AP announces debut of new Election Day survey
The Associated Press will debut a new election survey in November aimed at capturing the opinions and preferences of voters as they choose who to vote for, along with the reasons behind their decision.
AP VoteCast is based on a decade of research and experimentation that moves away from traditional, in-person exit polling to a new, more accurate approach that reflects how Americans vote today: not only in person, but also increasingly early, absentee and by mail.
Together with the AP Vote Count and AP's race calls, AP VoteCast provides newsrooms with all the data they need to tell the comprehensive story of Election Day.
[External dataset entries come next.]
(** * Sign Translator backend: the transcription request handler

    A shallow embedding of [sign_translator/backend/main.py] and the
    properties of its request pipeline.

    Python [str] values are modelled as lists of characters.  A character
    is an [ascii], read as the Unicode code point of the same number
    (U+0000 .. U+00FF, the Latin-1 range).  That range is closed under
    [str.lower], and on it [str.lower], [str.isalnum] and [str.isspace]
    are the tables given in [PyStr] below.

    Everything outside the process (environment variables, the file
    system, [subprocess.run], the OpenAI SDK) is an oracle of the record
    [world]; the functions of the source return the events they cause
    together with their outcome, which is a value or a raised exception. *)

From Stdlib Require Import List Ascii String Bool Arith NArith ZArith Lia.
Import ListNotations.

Set Implicit Arguments.

(** ** Python strings and the built-ins the source calls *)

Module PyStr.

Definition pystr := list ascii.

(** A string literal of the source. *)
Definition lit (s : string) : pystr := list_ascii_of_string s.

Definition code (c : ascii) : N := N_of_ascii c.

Definition between (lo hi : N) (c : ascii) : bool :=
  ((lo <=? code c) && (code c <=? hi))%N.

Definition is_code (n : N) (c : ascii) : bool := (code c =? n)%N.

(** [ch.isspace()]: TAB..CR, FS..US, SPACE, NEL and NO-BREAK SPACE. *)
Definition isspace (c : ascii) : bool :=
  between 9 13 c || between 28 32 c || is_code 133 c || is_code 160 c.

(** [ch.isalnum()]: the ASCII digits and letters, the ordinal indicators
    and MICRO SIGN, the superscript digits and vulgar fractions, and the
    Latin-1 letters (all of U+00C0..U+00FF but the two operators). *)
Definition isalnum (c : ascii) : bool :=
  between 48 57 c || between 65 90 c || between 97 122 c
  || is_code 170 c || between 178 179 c || is_code 181 c || between 185 186 c
  || between 188 190 c
  || between 192 214 c || between 216 246 c || between 248 255 c.

(** [ch.lower()]: A..Z and the capital Latin-1 letters move up by 32. *)
Definition lower_char (c : ascii) : ascii :=
  if between 65 90 c || between 192 214 c || between 216 222 c
  then ascii_of_N (code c + 32)
  else c.

(** [s.lower()] *)
Definition lower (s : pystr) : pystr := map lower_char s.

(** Truth value of a string: [bool(s)]. *)
Definition truthy (s : pystr) : bool :=
  match s with [] => false | _ :: _ => true end.

Definition eqb (s t : pystr) : bool :=
  if list_eq_dec ascii_dec s t then true else false.

(** [s.split()] with no argument: the maximal runs of characters that are
    not whitespace, in order; never an empty string. *)
Fixpoint split (s : pystr) : list pystr :=
  match s with
  | [] => []
  | c :: s' =>
      if isspace c then split s'
      else match s' with
           | [] => [[c]]
           | d :: _ =>
               if isspace d then [c] :: split s'
               else match split s' with
                    | w :: ws => (c :: w) :: ws
                    | [] => [[c]]
                    end
           end
  end.

(** [s.split(sep)] for a one-character separator: empty pieces are kept,
    and the result always has at least one piece. *)
Fixpoint split_on (sep : ascii) (s : pystr) : list pystr :=
  match s with
  | [] => [[]]
  | c :: s' =>
      if Ascii.eqb c sep then [] :: split_on sep s'
      else match split_on sep s' with
           | w :: ws => (c :: w) :: ws
           | [] => [[c]]
           end
  end.

(** [sep.join(ws)] *)
Fixpoint join (sep : pystr) (ws : list pystr) : pystr :=
  match ws with
  | [] => []
  | [w] => w
  | w :: ws' => w ++ sep ++ join sep ws'
  end.

Fixpoint lstrip (s : pystr) : pystr :=
  match s with
  | [] => []
  | c :: s' => if isspace c then lstrip s' else s
  end.

Definition rstrip (s : pystr) : pystr := rev (lstrip (rev s)).

(** [s.strip()] *)
Definition strip (s : pystr) : pystr := rstrip (lstrip s).

(** [s[:n]] for a non-negative [n] *)
Definition slice_to (n : nat) (s : pystr) : pystr := firstn n s.

End PyStr.
Import PyStr.

(** ** The tokenizer *)

(** The generator expression of [tokenize]: one character of the cleaned
    text. *)
Definition clean_char (ch : ascii) : ascii :=
  if isalnum ch || isspace ch then ch else " "%char.

Definition cleanup (text : pystr) : pystr := map clean_char (lower text).

Definition tokenize (text : pystr) : list pystr :=
  filter truthy (split (cleanup text)).

(** ** Exceptions, events and the world outside the process *)

(** The classes of the exceptions the pipeline can meet.  All of them derive
    from [Exception]; [FileNotFoundError] and [PermissionError] are the
    subclasses of [OSError] that [subprocess.run] raises when the
    executable is missing or may not be executed. *)
Inductive exc_class :=
| FileNotFoundError
| PermissionError
| OSError
| RuntimeError
| ImportError
| ValueError
| OtherException.

(** An exception object: its class and [str(e)]. *)
Record pyexc := mkExc { exc_type : exc_class; exc_str : pystr }.

Definition is_FileNotFoundError (e : pyexc) : bool :=
  match exc_type e with FileNotFoundError => true | _ => false end.

(** What escapes the request handler: an exception of a library, which is
    not handled, or the [HTTPException] the handler raises itself and
    which the framework renders as a response with that status and detail. *)
Inductive handler_exc :=
| Uncaught (e : pyexc)
| HTTPException (status_code : Z) (detail : pystr).

Inductive outcome (E A : Type) :=
| Return (a : A)
| Raise (e : E).
Arguments Return {E A} a.
Arguments Raise {E A} e.

(** [subprocess.CompletedProcess], the fields the source reads. *)
Record completed_process := { returncode : Z; stderr : pystr }.

(** The object [client.audio.transcriptions.create] returns:
    [attr_text] is [getattr(transcription, "text", None)], and [dict_text]
    is [Some (transcription.get("text"))] when the object is a [dict]. *)
Record api_response :=
  { attr_text : option pystr; dict_text : option (option pystr) }.

(** The calls that leave the process. *)
Inductive event :=
| EvMkdtemp
| EvWriteFile (path : pystr) (data : list Byte.byte)
| EvRmtree (dir : pystr)
| EvRun (argv : list pystr)
| EvWhich (cmd : pystr)
| EvImportOpenAI
| EvNewClient (api_key : pystr)
| EvOpenRead (path : pystr)
| EvCreateTranscription (model : pystr).

Definition trace := list event.

(** The oracles.  Each answer may depend on everything that happened
    before the call, so the world may change between two calls; only the
    process environment is fixed during a request. *)
Record world := {
  getenv : pystr -> option pystr;
  mkdtemp : trace -> outcome pyexc pystr;
  write_file : trace -> pystr -> list Byte.byte -> outcome pyexc unit;
  rmtree : trace -> pystr -> outcome pyexc unit;
  subprocess_run : trace -> list pystr -> outcome pyexc completed_process;
  which : trace -> pystr -> option pystr;
  import_openai : trace -> outcome pyexc unit;
  new_client : trace -> pystr -> outcome pyexc unit;
  open_rb : trace -> pystr -> outcome pyexc unit;
  create_transcription : trace -> pystr -> outcome pyexc api_response
}.

(** ** A monad of traces and exceptions *)

Definition M (E A : Type) := trace -> trace * outcome E A.

Definition ret {E A} (a : A) : M E A := fun h => (h, Return a).

Definition raise {E A} (e : E) : M E A := fun h => (h, Raise e).

Definition bind {E A B} (m : M E A) (f : A -> M E B) : M E B :=
  fun h =>
    let (h', r) := m h in
    match r with
    | Return a => f a h'
    | Raise e => (h', Raise e)
    end.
"This sophisticated approach to Election Day research will provide AP, its customers and the world with the most accurate portrait of the American electorate and what is driving election results," said AP President and CEO Gary Pruitt. "We are very pleased to work with NORC at the University of Chicago, the leader in non-partisan public opinion research, to offer a new method of interviewing voters and non-voters that is specifically designed to overcome the drawbacks of in-person exit polls."
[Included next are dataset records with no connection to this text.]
(** ** The normal form of statements *)

Lemma words_head (c : ascii) (s : str) :
  Char.isspace c = false -> exists w ws, Py.words (c :: s) = (c :: w) :: ws.
Proof.
  intros Hc. cbn [Py.words]. rewrite Hc. destruct s as [| d s].
  - exists [], []. reflexivity.
  - destruct (Char.isspace d).
    + exists [], (Py.words (d :: s)). reflexivity.
    + destruct (Py.words (d :: s)) as [| w ws].
      * exists [], []. reflexivity.
      * exists w, ws. reflexivity.
Qed.

Lemma words_tokens (s : str) : Forall (fun w => token w = true) (Py.words s).
Proof.
  induction s as [| c s IH]; [constructor |].
  cbn [Py.words]. destruct (Char.isspace c) eqn:Hc; [exact IH |].
  assert (Hone : token [c] = true) by (unfold token; cbn; rewrite Hc; reflexivity).
  destruct s as [| d s]; [constructor; [exact Hone | constructor] |].
  destruct (Char.isspace d); [constructor; assumption |].
  destruct (Py.words (d :: s)) as [| w ws]; [constructor; [exact Hone | constructor] |].
  inversion IH as [| w' ws' Hw Hws]; subst. constructor; [| exact Hws].
  unfold token in *. cbn [Py.truthy forallb andb]. rewrite Hc. cbn [negb andb].
  apply andb_prop in Hw as [_ Hw]. exact Hw.
Qed.

Lemma words_spaces (t : str) :
  forallb Char.isspace t = true -> Py.words t = [].
Proof.
  induction t as [| c t IH]; intros Hall; [reflexivity |].
  cbn [forallb] in Hall. apply andb_prop in Hall as [Hc Ht].
  cbn [Py.words]. rewrite Hc. apply IH, Ht.
Qed.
AP VoteCast offers results in every state with a statewide election.
It also captures both the voices of those who choose to vote, and registered voters who decide not to cast ballots. For the first time on an election night, there will be results beyond the battlegrounds and more than just speculation about the millions of Americans who may swing elections by simply staying home.
"NORC is excited to be working with AP to improve and enhance society's understanding of elections and the electorate," said NORC president and CEO Dan Gaylin. "Our rigorous and innovative approach will produce deeper insights into voting behavior. Creating reliable, objective information for the American people is NORC's core mission, and it is an honor to be working with the AP on this critical aspect of our democracy."
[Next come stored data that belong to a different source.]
(** * YouTrack to Azure DevOps Boards migrator: model and properties

    A shallow embedding of [migrator.py].  The class [Migrator] talks to
    two HTTP services through the [requests] library; the embedding keeps
    every request the code sends in a chronological trace and lets an
    oracle, which sees the trace so far, decide every answer.  Python
    exceptions are an explicit error type; values decoded from JSON are
    the inductive type [pyval].

    Conventions.
    - Text is [string]; numbers decoded from JSON are integers ([Z]),
      which is what both services send for time stamps and identifiers.
    - [requests.get], [requests.post] and [requests.patch] are the
      primitive [http] of the monad [M]; a response is the JSON document
      its body holds, or nothing when the body is not JSON.
    - Library functions the code calls ([str.replace], [str.split],
      [base64.b64decode], [datetime.utcfromtimestamp], [isoformat]) are
      written out for the arguments the code gives them. *)

From Stdlib Require Import ZArith List String Ascii Bool Lia.
Import ListNotations.

Set Warnings "-register-all".

Local Open Scope string_scope.
Local Open Scope list_scope.

(** Concatenation of text is written [+++]; [++] is kept for lists. *)
Infix "+++" := String.append (at level 60, right associativity).

(** ** Python values and exceptions *)

(** A value as [Response.json()] builds it. *)
Inductive pyval : Type :=
| PNone
| PBool (b : bool)
| PInt (z : Z)
| PStr (s : string)
| PList (l : list pyval)
| PDict (d : list (string * pyval)).

(** The exception classes the code can meet.  [JSONDecodeError] is the
    one [migrate_project] catches; [ValueError] stands for its other
    subclasses ([binascii.Error], a year that [datetime] does not
    represent); [OSError] and [OverflowError] are what
    [utcfromtimestamp] raises for an instant the C library cannot
    convert; [OtherError] is any exception of the transport or of the
    caller's field handler. *)
Inductive exn : Type :=
| KeyError
| TypeError
| IndexError
| AttributeError
| ValueError
| OSError
| OverflowError
| UnicodeEncodeError
| JSONDecodeError
| RuntimeError (msg : string)
| OtherError (tag : string).

Inductive result (A : Type) : Type :=
| Ok (a : A)
| Err (e : exn).
Arguments Ok {A} a.
Arguments Err {A} e.

Definition rbind {A B} (r : result A) (k : A -> result B) : result B :=
  match r with
  | Ok a => k a
  | Err e => Err e
  end.

Declare Scope result_scope.
Delimit Scope result_scope with result.
Notation "'let?' x ':=' r 'in' k" := (rbind r (fun x => k))
  (at level 10, x pattern, r at level 100, k at level 200) : result_scope.

(** [except json.decoder.JSONDecodeError] *)
Definition is_decode_error (e : exn) : bool :=
  match e with
  | JSONDecodeError => true
  | _ => false
  end.

(** ** Strings *)

Definition newline : ascii := "010"%char.
Definition comma : ascii := ","%char.
Definition nl : string := String newline "".

Fixpoint no_char (c : ascii) (s : string) : bool :=
  match s with
  | "" => true
  | String a s' => negb (Ascii.eqb a c) && no_char c s'
  end.

(** [needle in haystack] on strings. *)
Fixpoint substringb (needle hay : string) : bool :=
  String.prefix needle hay ||
  match hay with
  | "" => false
  | String _ hay' => substringb needle hay'
  end.

(** [s.replace(old, new)] for a non-empty [old]: the occurrences of
    [old] are taken leftmost first and do not overlap.  [skip] counts the
    characters of the occurrence just replaced that are still to be
    passed over. *)
Fixpoint replace_from (old new : string) (skip : nat) (s : string) : string :=
  match s with
  | "" => ""
  | String c s' =>
      match skip with
      | S k => replace_from old new k s'
      | O =>
          if String.prefix old s
          then new +++ replace_from old new (String.length old - 1) s'
          else String c (replace_from old new 0 s')
      end
  end.

Definition py_replace (s old new : string) : string :=
  replace_from old new 0 s.

(** [s[n:]] *)
Fixpoint string_drop (n : nat) (s : string) : string :=
  match n, s with
  | S k, String _ s' => string_drop k s'
  | _, _ => s
  end.

(** Every newline gets [marker] before it, as lines 94 and 139 do; and
    the way back, every [marker] with its newline becomes a newline. *)
Definition mark (marker s : string) : string :=
  py_replace s nl (marker +++ nl).

Definition unmark (marker s : string) : string :=
  py_replace s (marker +++ nl) nl.

(** The text [s] with every newline replaced by [marker]: the explicit
    line-break marker of the specification, written character by
    character and apart from [py_replace]. *)
Fixpoint break_lines (marker s : string) : string :=
  match s with
  | "" => ""
  | String c s' =>
      if Ascii.eqb c newline then marker +++ break_lines marker s'
      else String c (break_lines marker s')
  end.

(** What is claimed of one text, for the marker [marker] that stands
    for a newline: [text] is [header], a blank line and [body] with
    every newline replaced by the marker; it holds link, login and body
    with their newlines replaced, and the date; it holds link and login
    as they are when they are one line each, and then begins with the
    header; replacing the markers back by newlines gives header, blank
    line and body, and dropping the header and the blank line gives
    [body]. *)
Definition provenance (marker header link login created body text : string)
  : Prop :=
  text = break_lines marker (header +++ nl +++ nl +++ body)
  /\ text = break_lines marker header +++ marker +++ marker
            +++ break_lines marker body
  /\ substringb (break_lines marker link) text = true
  /\ substringb (break_lines marker login) text = true
  /\ substringb created text = true
  /\ substringb (break_lines marker body) text = true
  /\ (no_char newline link = true -> substringb link text = true)
  /\ (no_char newline login = true -> substringb login text = true)
  /\ (no_char newline link = true -> no_char newline login = true ->
      String.prefix header text = true)
  /\ py_replace text marker nl = header +++ nl +++ nl +++ body
  /\ string_drop (String.length header + 2) (py_replace text marker nl) = body.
AP VoteCast is a probability-based, state-by-state survey of registered voters that is combined with a massive opt-in poll of Americans conducted online. Working in close collaboration with Fox News Network, AP successfully tested this approach in the 2017 gubernatorial elections in New Jersey and Virginia, and in the Alabama special election for U.S. Senate. At poll close, the surveys accurately forecast the winner and the winner's final vote share.
In the November 2018 U.S. midterm elections, AP VoteCast will provide detailed, state-by-state results about the "why" of the election. The results can be licensed by AP elections subscribers. After its debut in November, AP VoteCast will return in the 2020 presidential primary season and in that year's general election.
Fox News Network will use data from AP and NORC to power its Fox News Voter Analysis on election night. Fox and other national customers will collaborate with AP on the design of the questionnaire in all states and the future refinement of the poll's methodology. They will be named in the poll's methods statement as survey sponsors.
The Washington Post will also use the survey results in its coverage of several states on Election Day.
"Fox's contribution to our work with NORC has been invaluable, and we're confident it will remain so for years to come," said David Scott, AP's deputy managing editor for operations. "We're also excited to launch AP VoteCast with The Washington Post as a subscription customer."
NORC and Fox will each present research based on the 2017 experiments conducted with AP at the American Association for Public Opinion Research conference in Denver on May 19.
The Associated Press is the most trusted source of information on election night with a history of accuracy dating to 1848. On Nov. 6, AP will count the vote in some 5,000 races, using its proven network of over 4,000 stringers across the U.S., and will call the winners in 34 Senate, 36 gubernatorial and 435 congressional races using state-of-the-art analytical tools, its new AP VoteCast survey and its premier AP Vote Count to help determine when a race is decided.